Tracey Barnes rapidly moved online with her dancing lessons for people with health issues during lockdown, and has found she is able to tap a wider market as a result. “My target audience suddenly widened to anyone across the UK who fancied a bit of seated dance,” she said. “I’m holding multiple classes a day and they’re all full. We all log in half an hour early just to have a chat!”

For some women, the pandemic has led to them changing their career direction altogether. Julia Kirby-Smith worked as a broadcast journalist until she was headhunted – and then made redundant four months later.

“We were in the middle of a pandemic but I’m optimistic, single-minded and perhaps a bit naive so thought, what the hell, I’ll go for a huge career change,” she said. She set up a sustainable grocery business called Fridge of Plenty in north London.

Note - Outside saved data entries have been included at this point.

(* ===== verification/EventLog.v ===== *)
(** * The event log (lsbatch/lib/lsb.log.c)

    mbatchd appends a record to the file lsb.events for every change of a job, a
    queue or a host, and replays the file when it starts; the accounting file and
    the status files of sbatchd have the same format.  A record is a line: the
    name of the event, the version, the time, and the fields of the event.  For
    each kind of event a Module holds its structure with the fields of
    lsbatch.h, the function that writes it and the function that reads it.

    A writer gives the text that it appends to the file.  Writing to the file does
    not fail.  A [char] array and a [char *] that is always written are strings;
    a [char *] that is written under a condition is an option.  An array has its
    count and its elements as separate fields, as in C. *)

From S2P Require Import Prelude CLib HashTable JobId Xdr LsbXdr Words Stdio EventText.
From Stdlib Require Import SpecFloat.

(** ** Constants *)

Definition MAX_VERSION_LEN : Z := 12.
Definition MAXLSFNAMELEN : Z := 40.

Definition SUB_JOB_NAME : Z := 0x01.
Definition SUB_QUEUE : Z := 0x02.
Definition SUB_HOST : Z := 0x04.
Definition SUB_IN_FILE : Z := 0x08.
Definition SUB_OUT_FILE : Z := 0x10.
Definition SUB_ERR_FILE : Z := 0x20.
Definition SUB_CHKPNT_PERIOD : Z := 0x400.
Definition SUB_CHKPNT_DIR : Z := 0x800.
Definition SUB_HOST_SPEC : Z := 0x10000.
Definition SUB_DEPEND_COND : Z := 0x20000.
Definition SUB_RES_REQ : Z := 0x40000.
Definition SUB_OTHER_FILES : Z := 0x80000.
Definition SUB_PRE_EXEC : Z := 0x100000.
Definition SUB_LOGIN_SHELL : Z := 0x200000.
Definition SUB_MAIL_USER : Z := 0x400000.
Definition SUB_PROJECT_NAME : Z := 0x2000000.
Definition SUB_INTERACTIVE : Z := 0x4000000.
Definition SUB_RLIMIT_UNIT_IS_KB : Z := 0x80000000.
Definition SUB2_MODIFY_CMD : Z := 0x02.
Definition SUB2_BSUB_BLOCK : Z := 0x04.
Definition SUB2_IN_FILE_SPOOL : Z := 0x80.
Definition SUB2_JOB_CMD_SPOOL : Z := 0x100.
Definition SUB2_JOB_PRIORITY : Z := 0x200.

Julia Kirby-Smith: ‘We’ve had to be really innovative about the logistics around our home deliveries.’ Photograph: handout

Instead of seeing the lockdown as a problem, Kirby-Smith saw it as an opportunity. “I think we were lucky to open when the rest of the high street was closed down,” she said. “We’ve had to be really innovative about the logistics around our home deliveries, which has been a great – if intense – education for us.

“Also, we’ve made a point of stopping to have a proper conversation with everyone we deliver food to,” she added. “We realised we were the only people a lot of them were talking to from one week to the next. It’s nice to be able to help alleviate their loneliness, but also it’s a great way to create customer loyalty and recognition in a very intense and sped-up way. Without the pandemic, this sort of customer connection could have taken us years to build up.”

And it’s not just in the UK that women are creating business opportunities for themselves during the pandemic. Chicca Malone, from Tuscany, lives with her family in Italy’s famous Bolgheri wine region, in a farmhouse located on the Wine Road.

“I have a cooking school that worked very well for over 20 years until the pandemic hit. Most of my guests are from the US and all my classes and tours were cancelled. I lost my job,” she said.

Chicca Malone’s online cooking school. Photograph: handout

In April, Malone started offering several live, free virtual cooking classes. The classes were such a success that they founded Chicca’s Cooking Club.

“At the start we said we would be happy to have just 15 paying founding members, but we had about 75 members sign up right away. We were amazed,” she said.

For her last free class in January, Malone had about 600 registrations and more than 380 participants on four continents, in 14 countries, including 23 states in the US.

“This is the largest class I’ve ever taught in my life,” she said. “Now the club can count over 150 members, it’s a new small business. We make an income from it and lots of connections with great people across the world.”